Akeem évoque une véritable épiphanie qui lui a permis de réaliser que malgré les distances, les divisions et les blessures de l’histoire, le peuple noir ne formait qu’un. « Trop souvent quand il est question de notre histoire, on parle d’esclavage ou de Rosa Parks et du mouvement pour les droits civiques. J’aimerais tellement qu’on explore plus et qu’on se rappelle que notre histoire ne commence pas avec l’esclavage, qu’on a un passé digne de Wakanda [En référence à l’univers de Black Panther, personnage de Marvel, NDLR] dans une Afrique libre et prospère », souligne-t-il.

Étrangement, ce n’était pas la première fois que la télévision lui offrait une vitrine aussi significative et formatrice sur l’expérience noire. Akeem se souvient de l’époque où il découvrait avec fascination la musique hip-hop par l’entremise de BET, une chaîne de télé consacrée à la culture afro-américaine.

« On n’avait pas le poste chez nous, mais ma grand-mère l’avait. Chaque fois que j’allais chez elle, j’ouvrais la télé et j’écoutais BET. C’était quelque chose de tellement fort pour moi de voir autant de personnes noires à l’écran alors que je ne me voyais jamais représenté dans la télé normale », explique-t-il. « Il n’y avait pas de représentation de mon milieu. »

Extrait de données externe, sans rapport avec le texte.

Context (from_toml : string → result (gmap string string) string).
(** [text] is what reading the file or the standard input gave. *)
Definition cmd_send (io : Io) (name : string) (text : result string string) (d : Disk) (w : World)
    : World * result unit CastError :=
  match (st_lift (new_in io);;; resolve from_toml io name) d with
  | (_, Err e) => (w, Err e)
  | (_, Ok None) => (w, Err (NoPane name))
  | (_, Ok (Some a)) =>
      match text with
      | Err e => (w, Err (ReadText e))
      | Ok t =>
          if str_is_empty t then (w, Err (EmptyText name)) else
          let '(w', out) := send_with_fallback chain a t w in
          (w', match out with Delivered | NeedsFocus => Ok tt | Unsupported m | Failed m => Err (SendFailed m) end)
      end
  end.

(** ** Retrying *)

(** [k] attempts from the one numbered [i]: all but the last fail and are followed by a pause. *)
Inductive tried (c : Caster) (base : Z) (a : PaneAddress) (text : string) : nat → nat → World → World → SendOutcome → Prop :=
| tried_last i w w' out : cast c a text w = (w', out) → tried c base a text 1 i w w' out
| tried_again k i w w1 w' e out : cast c a text w = (w1, Failed e) →
    tried c base a text k (S i) (mkWorld (ran w1) (slept w1 ++ [delay_ms base i])) w' out →
    tried c base a text (S k) i w w' out.

Lemma retry_tried c max base a text n i last w : (0 < n)%nat → (n + i = S max)%nat →
  let '(w', out) := retry c max base a text n i last w in
  ∃ k, (k ≤ n)%nat ∧ tried c base a text k i w w' out ∧ ((∃ e, out = Failed e) → k = n).
Proof.
  revert i last w. induction n as [|n IH]; [lia|]. intros i last w _ Hi. cbn [retry].
  destruct (cast c a text w) as [w1 out] eqn:Hc.
  destruct out as [| | |e]; try (exists 1%nat; split_and!; [lia|by constructor|by intros [? ?]]).
  destruct n as [|n].
  - cbn [retry default]. assert ((i <? max)%nat = false) as -> by (apply Nat.ltb_ge; lia). exists 1%nat. split_and!; [lia|by constructor|done].
  - assert ((i <? max)%nat = true) as -> by (apply Nat.ltb_lt; lia).
    specialize (IH (S i) (Some (Failed e)) (mkWorld (ran w1) (slept w1 ++ [delay_ms base i])) ltac:(lia) ltac:(lia)).
    destruct (retry _ _ _ _ _ _ _ _ _) as [w' out]. destruct IH as (k & Hk & Ht & Hf). exists (S k).
    split_and!; [lia|by econstructor|]. intros He. by rewrite (Hf He).
Qed.
(* ===== verification/GatewayText.v ===== *)
(** The text formats of the gateway ([gateway/src/{json_patch,pem_codec,m3u_parser,jwt_hs256,
    prometheus_exposition,histogram_metrics}.rs]).  Base64, SHA-256 and floating-point numbers with
    their texts are parameters. *)
From S2P Require Import Prelude RespCodec.

(** * JSON patch *)

Section json_patch.
Context {F : Type}.

Inductive JsValue : Type :=
| JNull | JBool (b : bool) | JNumber (n : F) | JString (s : string)
| JArray (l : list JsValue) | JObject (m : list (string * JsValue)).
Inductive Patch : Type := Add (path : string) (v : JsValue) | Replace (path : string) (v : JsValue) | Remove (path : string).

Definition key_from_path (path : string) : result string string :=
  match strip_prefix "/" path with
  | Some k => if str_is_empty k then Err ("path `" +:+ path +:+ "` is empty") else Ok k
  | None => Err ("unsupported path `" +:+ path +:+ "` (MVP supports `/<key>` only)")
  end.

(** The first entry with the key, changed or taken out; [None] if there is none. *)
Fixpoint set_first (k : string) (v : JsValue) (m : list (string * JsValue)) : option (list (string * JsValue)) :=
  match m with
  | [] => None
  | (k', v') :: m' => if bool_decide (k' = k) then Some ((k', v) :: m') else cons (k', v') <$> set_first k v m'
  end.
Fixpoint drop_first (k : string) (m : list (string * JsValue)) : option (list (string * JsValue)) :=
  match m with
  | [] => None
  | (k', v') :: m' => if bool_decide (k' = k) then Some m' else cons (k', v') <$> drop_first k m'
  end.

Definition on_object (what : string) (f : list (string * JsValue) → result (list (string * JsValue)) string) (doc : JsValue)
    : result JsValue string :=
  match doc with JObject m => m' <-? f m;; Ok (JObject m') | _ => Err (what +:+ " target is not an object") end.
Definition add (doc : JsValue) (path : string) (v : JsValue) : result JsValue string :=
  k <-? key_from_path path;; on_object "add" (λ m, Ok (default (m ++ [(k, v)]) (set_first k v m))) doc.
Definition replace (doc : JsValue) (path : string) (v : JsValue) : result JsValue string :=
  k <-? key_from_path path;;
  on_object "replace" (λ m, ok_or ("replace: key `" +:+ k +:+ "` not found") (set_first k v m)) doc.
Definition remove (doc : JsValue) (path : string) : result JsValue string :=
  k <-? key_from_path path;;
  on_object "remove" (λ m, ok_or ("remove: key `" +:+ k +:+ "` not found") (drop_first k m)) doc.

Definition apply_one (doc : JsValue) (p : Patch) : result JsValue string :=
  match p with Add path v => add doc path v | Replace path v => replace doc path v | Remove path => remove doc path end.
(** [apply] works in place: an error keeps the patches before it. *)
Fixpoint apply_patches (ps : list Patch) : stm JsValue string unit := λ doc,
  match ps with
  | [] => (doc, Ok tt)
  | p :: ps' => match apply_one doc p with Ok doc' => apply_patches ps' doc' | Err e => (doc, Err e) end
  end.

(** ** Objects as maps *)

Definition patch_key (p : Patch) : result string string :=
  match p with Add path _ | Replace path _ | Remove path => key_from_path path end.
(** What a patch means for a map; [None] where it is refused. *)
Definition patch_map (p : Patch) (m : gmap string JsValue) : option (gmap string JsValue) :=
  match patch_key p with
  | Err _ => None
  | Ok k =>
      match p with
      | Add _ v => Some (<[k := v]> m)
      | Replace _ v => if decide (is_Some (m !! k)) then Some (<[k := v]> m) else None
      | Remove _ => if decide (is_Some (m !! k)) then Some (delete k m) else None
      end
  end.
Fixpoint patch_maps (ps : list Patch) (m : gmap string JsValue) : gmap string JsValue * bool :=
  match ps with
  | [] => (m, true)
  | p :: ps' => match patch_map p m with Some m' => patch_maps ps' m' | None => (m, false) end
  end.
(** An object whose keys are distinct, and the map it stands for. *)
Definition is_map (doc : JsValue) (m : gmap string JsValue) : Prop :=
  match doc with JObject l => NoDup l.*1 ∧ list_to_map l = m | _ => False end.

Lemma set_first_spec k v l :
  match set_first k v l with
  | Some l' => k ∈ l.*1 ∧ l'.*1 = l.*1 ∧ (list_to_map l' : gmap string JsValue) = <[k := v]> (list_to_map l)
  | None => k ∉ l.*1
  end.
Proof.
  induction l as [|[k' v'] l IH]; cbn; [set_solver|]. case_bool_decide as Hk.
  - subst. cbn. split_and!; [set_solver|done|by rewrite insert_insert_eq].
  - destruct (set_first k v l) as [l'|]; cbn; [|set_solver]. destruct IH as (Hin & Hkeys & Hm).
    split_and!; [set_solver|by rewrite Hkeys|]. by rewrite Hm, insert_insert_ne.
Qed.
Lemma drop_first_spec k l : NoDup l.*1 →
  match drop_first k l with
  | Some l' => k ∈ l.*1 ∧ NoDup l'.*1 ∧ (∀ x, x ∈ l'.*1 → x ∈ l.*1) ∧ (list_to_map l' : gmap string JsValue) = delete k (list_to_map l)
  | None => k ∉ l.*1
  end.
Proof.
  induction l as [|[k' v'] l IH]; cbn; [set_solver|]. intros [Hk' Hnd]%NoDup_cons. specialize (IH Hnd). case_bool_decide as Hk.
  - subst. split_and!; [set_solver|done|set_solver|]. rewrite delete_insert_id; [done|]. by apply not_elem_of_list_to_map_1.
  - destruct (drop_first k l) as [l'|]; cbn; [|set_solver]. destruct IH as (Hin & Hn & Hsub & Hm).
    split_and!; [set_solver|constructor; [by intros Hx%Hsub|done]|set_solver|]. by rewrite Hm, delete_insert_ne.
Qed.
Lemma map_key_in k (l : list (string * JsValue)) : is_Some ((list_to_map l : gmap string JsValue) !! k) ↔ k ∈ l.*1.
Proof.
  split; [|intros Hk; destruct (list_to_map l !! k) eqn:E; [done|by apply not_elem_of_list_to_map_2 in E]].
  intros [v Hv%elem_of_list_to_map_2]. apply list_elem_of_fmap. by exists (k, v).
Qed.

Lemma apply_one_map doc m p : is_map doc m →
  match patch_map p m, apply_one doc p with
  | Some m', Ok doc' => is_map doc' m'
  | None, Err _ => True
  | _, _ => False
  end.
Proof.
  destruct doc as [| | | | |l]; try done. intros [Hnd <-]. unfold patch_map, patch_key, apply_one, add, replace, remove.
  destruct p as [path v|path v|path]; destruct (key_from_path path) as [k|]; cbn [result_bind on_object]; try done.
  - pose proof (set_first_spec k v l) as H. destruct (set_first k v l) as [l'|]; cbn.
    + destruct H as (_ & Hk & Hm). by rewrite Hk.
    + rewrite fmap_app. cbn. split; [apply NoDup_app; split_and!; [done|set_solver|apply NoDup_singleton]|].
      rewrite list_to_map_app, list_to_map_cons, list_to_map_nil. rewrite <- insert_union_r, (right_id_L ∅ (∪)); [done|].
      by apply not_elem_of_list_to_map_1.
  - pose proof (set_first_spec k v l) as H. case_decide as Hd; rewrite map_key_in in Hd; destruct (set_first k v l); cbn; try tauto.
    destruct H as (_ & Hk & Hm). by rewrite Hk.
  - pose proof (drop_first_spec k l Hnd) as H. case_decide as Hd; rewrite map_key_in in Hd; destruct (drop_first k l); cbn; try tauto.
Qed.

(** On an object with distinct keys the patches act as on a map, key by key in order, up to the
    first that is refused; the keys stay distinct. *)
Theorem patches_act_on_map ps doc m : is_map doc m →
  let '(doc', r) := apply_patches ps doc in is_map doc' (patch_maps ps m).1 ∧ is_ok r = (patch_maps ps m).2.
Proof.
  revert doc m. induction ps as [|p ps IH]; intros doc m Hm; [done|]. cbn. pose proof (apply_one_map doc m p Hm) as H.
  destruct (patch_map p m), (apply_one doc p); try done. by apply IH.
Qed.
End json_patch.
Arguments JsValue : clear implicits.
Arguments Patch : clear implicits.

(** A path into an object is one key, and a patch that is refused does not undo those before it. *)
Example nested_path_is_a_key :
  apply_patches [Add "/a/b" (JBool true); Remove "/c"] (JObject [("a", JObject [])] : JsValue unit)
  = (JObject [("a", JObject []); ("a/b", JBool true)], Err "remove: key `c` not found").
Proof. by vm_compute. Qed.
Lemma patches_act_on_map_witness :
  let '(doc', r) := apply_patches [Add "/b" (JBool true); Remove "/a"] (JObject [("a", JNull)] : JsValue unit) in
  is_map doc' {["b" := JBool true]} ∧ is_ok r = true.
Proof.
  pose proof (patches_act_on_map [Add "/b" (JBool true); Remove "/a"] (JObject [("a", JNull)] : JsValue unit) {["a" := JNull]}) as H.
  assert (Hm : patch_maps [Add "/b" (JBool true); Remove "/a"] {["a" := (JNull : JsValue unit)]} = ({["b" := JBool true]}, true))
    by (vm_compute; reflexivity).
  rewrite Hm in H. apply H. split; [apply NoDup_singleton|done].
Defined.

(** * PEM *)

Record PemBlock : Type := mkBlock { pem_label : string; pem_data : list byte }.
Inductive PemError : Type := MissingBegin | MissingEnd | LabelMismatch (b e : string) | BadBase64 (e : string) | BadAscii.

Definition dashes : string := "-----".
Definition begin_line (label : string) : string := "-----BEGIN " +:+ label +:+ dashes.
Definition end_line (label : string) : string := "-----END " +:+ label +:+ dashes.
Definition is_ascii (s : string) : bool := str_all (λ c, (nat_of_ascii c <? 128)%nat) s.

Section pem.
Context (b64_encode : list byte → string) (b64_decode : string → result (list byte) string).

Definition encode_pem (label : string) (der : list byte) : string :=
  line_block (begin_line label :: (string_of_list_byte <$> slice_chunks 64 (as_bytes (b64_encode der))) ++ [end_line label]).

(** The labels seen so far and the body between them. *)
Record Scan : Type := mkScan { s_begin : option string; s_end : option string; s_body : string }.
Definition scan_line (s : Scan) (line : string) : Scan :=
  match strip_prefix "-----BEGIN " line with
  | Some rest => match strip_suffix dashes rest with Some l => mkScan (Some l) (s_end s) (s_body s) | None => s end
  | None =>
      match strip_prefix "-----END " line with
      | Some rest => match strip_suffix dashes rest with Some l => mkScan (s_begin s) (Some l) (s_body s) | None => s end
      | None =>
          match s_begin s, s_end s with
          | Some _, None => mkScan (s_begin s) (s_end s) (s_body s +:+ line)
          | _, _ => s
          end
      end
  end.
Definition pem_decode (input : string) : result PemBlock PemError :=
  if negb (is_ascii input) then Err BadAscii
  else let s := foldl scan_line (mkScan None None EmptyString) (str_lines input) in
       match s_begin s, s_end s with
       | None, _ => Err MissingBegin
       | Some _, None => Err MissingEnd
       | Some b, Some e =>
           if bool_decide (b = e) then
             match b64_decode (s_body s) with Ok d => Ok (mkBlock b d) | Err x => Err (BadBase64 x) end
           else Err (LabelMismatch b e)
       end.
Definition decode_pem (input : string) : result (string * list byte) PemError :=
  b <-? pem_decode input;; Ok (pem_label b, pem_data b).
Definition decode_many (input : string) : result (list PemBlock) PemError := b <-? pem_decode input;; Ok [b].
Definition armor (input : string) : string := line_block ("-----BEGIN MESSAGE-----" :: str_lines input ++ ["-----END MESSAGE-----"]).

(** The alphabet of base64: no dash, no line end, ASCII. *)
Definition b64_char (c : ascii) : bool :=
  (nat_of_ascii c <? 128)%nat && negb (bool_decide (c = "-"%char)) && negb (bool_decide (c = nl)) && negb (bool_decide (c = cr)).
Context (b64_law : ∀ d, b64_decode (b64_encode d) = Ok d) (b64_alphabet : ∀ d, str_all b64_char (b64_encode d) = true).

Ce milieu, c’était l’arrondissement Saint-Laurent, bien connu pour son caractère multiethnique. L’effervescence du quartier a largement contribué à la construction de l’identité d’Akeem. Le grand gaillard se plaît à évoquer les influences de ses amis issus des quatre coins de la planète. « Ça se faisait naturellement, je n’essayais pas de devenir un type de personne spécifique. Je me laissais simplement porté par les trucs que j’aimais chez eux », raconte-t-il.

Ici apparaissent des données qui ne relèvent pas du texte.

(** The rows of a sorted listing are in the order asked for, with the lower pid first among
    equals, and the listing does not depend on the order of the scan. *)
Theorem sorted_listing_fixed s t ws ws' : NoDup ((a_pid ∘ w_agent) <$> ws) → ws ≡ₚ ws' →
  StronglySorted (λ a b, vle s (view_of_row t a) (view_of_row t b) = true) (sort_watched_agents cpu_percent f_le age_secs s t ws) ∧
  sort_watched_agents cpu_percent f_le age_secs s t ws = sort_watched_agents cpu_percent f_le age_secs s t ws'.
Proof.
  intros Hnd Hp. set (le := λ a b, vle s (view_of_row t a) (view_of_row t b)).
  assert (Hle : ∀ l, sort_watched_agents cpu_percent f_le age_secs s t l = sort_by le l).
  { intros l. apply sort_by_ext. intros a b. unfold le, view_le. by rewrite row_cmp_view. }
  rewrite !Hle. clear Hle.
  assert (Hs : ∀ l, StronglySorted (λ a b, le a b = true) (sort_by le l)).
  { intros l. apply sort_by_sorted; intros; [apply view_le_total|by eapply view_le_trans]. }
  split; [apply Hs|]. eapply (StronglySorted_unique_strong (λ a b, le a b = true)); [|apply Hs..|by rewrite !sort_by_perm].
  intros a b Ha Hb Hab Hba. rewrite sort_by_perm in Ha, Hb. rewrite <- Hp in Hb.
  eapply (NoDup_fmap_inj (a_pid ∘ w_agent)); [exact Hnd|done..|]. unfold le in Hab, Hba. rewrite view_le_key in Hab, Hba.
  apply andb_true_iff in Hab as [K1 Hab], Hba as [K2 Hba]. rewrite K2 in Hab. rewrite K1 in Hba. cbn in Hab, Hba. apply Z.leb_le in Hab, Hba. cbn. lia.
Qed.
End listing_views.

(** * Flat and tree listings of a host *)

Lemma foldl_insert_lookup {A B} (key : A → Z) (val : A → B) (l : list A) (m0 : gmap Z B) x : NoDup (key <$> l) → x ∈ l →
  foldl (λ m w, <[key w := val w]> m) m0 l !! key x = Some (val x).
Proof.
  induction l as [|y l IH] using rev_ind; [by intros _ ?%elem_of_nil|]. rewrite fmap_app, foldl_app. cbn.
  intros (Hnd & Hne & _)%NoDup_app [Hx| ->%list_elem_of_singleton]%elem_of_app; [|by rewrite lookup_insert_eq].
  rewrite lookup_insert_ne; [by apply IH|]. intros Heq. apply (Hne (key x)); [by apply list_elem_of_fmap_2|]. rewrite <- Heq. set_solver.
Qed.
Lemma lookup_map_in {A} procs (g : ProcSnapshot → A) pids x p : x ∈ pids → lookup_proc procs x = Some p →
  lookup_map procs g pids !! x = Some (g p).
Proof.
  intros Hx Hp. unfold lookup_map. induction pids as [|y pids IH] using rev_ind; [by apply elem_of_nil in Hx|].
  rewrite foldl_app. cbn. destruct (decide (x = y)) as [<-|Hne]; [rewrite Hp; by rewrite lookup_insert_eq|].
  assert (x ∈ pids) by set_solver. destruct (lookup_proc procs y); [rewrite lookup_insert_ne by done|]; auto.
Qed.
Lemma lookup_proc_by_pid procs x p : NoDup (p_pid <$> procs) → by_pid procs !! x = Some p → lookup_proc procs x = Some p.
Proof.
  intros Hnd [Hp <-]%by_pid_lookup; [|done]. unfold lookup_proc. induction procs as [|q procs IH]; [by apply elem_of_nil in Hp|].
  cbn in *. apply NoDup_cons in Hnd as [Hq Hnd]. destruct (p_pid q =? p_pid p) eqn:E.
  - apply Z.eqb_eq in E. apply elem_of_cons in Hp as [->|Hp]; [done|]. destruct Hq. rewrite E. by apply list_elem_of_fmap_2.
  - apply elem_of_cons in Hp as [->|Hp]; [by rewrite Z.eqb_refl in E|]. by apply IH.
Qed.
Lemma remove_all_spec ps fs : ∃ done rest, ps = done ++ rest ∧ (remove_all ps fs).1 = foldl (λ m p, delete p m) fs done ∧
  ((remove_all ps fs).2 = Ok tt ∧ rest = [] ∨ ∃ e p rest', (remove_all ps fs).2 = Err e ∧ rest = p :: rest' ∧ fails p = true).
Proof.
  revert fs. induction ps as [|p ps IH]; intros fs; [exists [], []; cbn; split_and!; auto|]. cbn [remove_all]. unfold remove_path.
  destruct (fs !! p) as [d|] eqn:E; [destruct (fails p) eqn:F|].
  - exists [], (p :: ps). cbn. split_and!; [done..|]. right. by eexists _, p, ps.
  - destruct (IH (delete p fs)) as (dn & rest & -> & Hfs & Hr). exists (p :: dn), rest. by split_and!.
  - destruct (IH fs) as (dn & rest & -> & Hfs & Hr). exists (p :: dn), rest. split_and!; [done| |done]. rewrite Hfs. cbn. by rewrite (delete_id fs p E).
Qed.
Lemma foldl_delete_lookup (ps : list string) (fs : gmap string bool) q :
  foldl (λ m p, delete p m) fs ps !! q = if decide (q ∈ ps) then None else fs !! q.
Proof.
  revert fs. induction ps as [|p ps IH]; intros fs; cbn; [by rewrite decide_False by set_solver|]. rewrite IH.
  destruct (decide (q = p)) as [->|Hne]; [rewrite lookup_delete_eq; by repeat case_decide; set_solver|rewrite lookup_delete_ne by done].
  repeat case_decide; set_solver.
Qed.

Parmi ces « trucs », on compte la natation. « C’est drôle parce que justement, dans les médias américains dans lesquels je m’abreuvais, les jeunes noirs comme moi jouaient tous au basket. Pourtant je n’ai jamais eu d’intérêt pour ce sport. Je me suis plutôt laissé influencé par mes amis et l’intérêt qu’ils portaient au plongeon ou encore au water-polo », confie-t-il.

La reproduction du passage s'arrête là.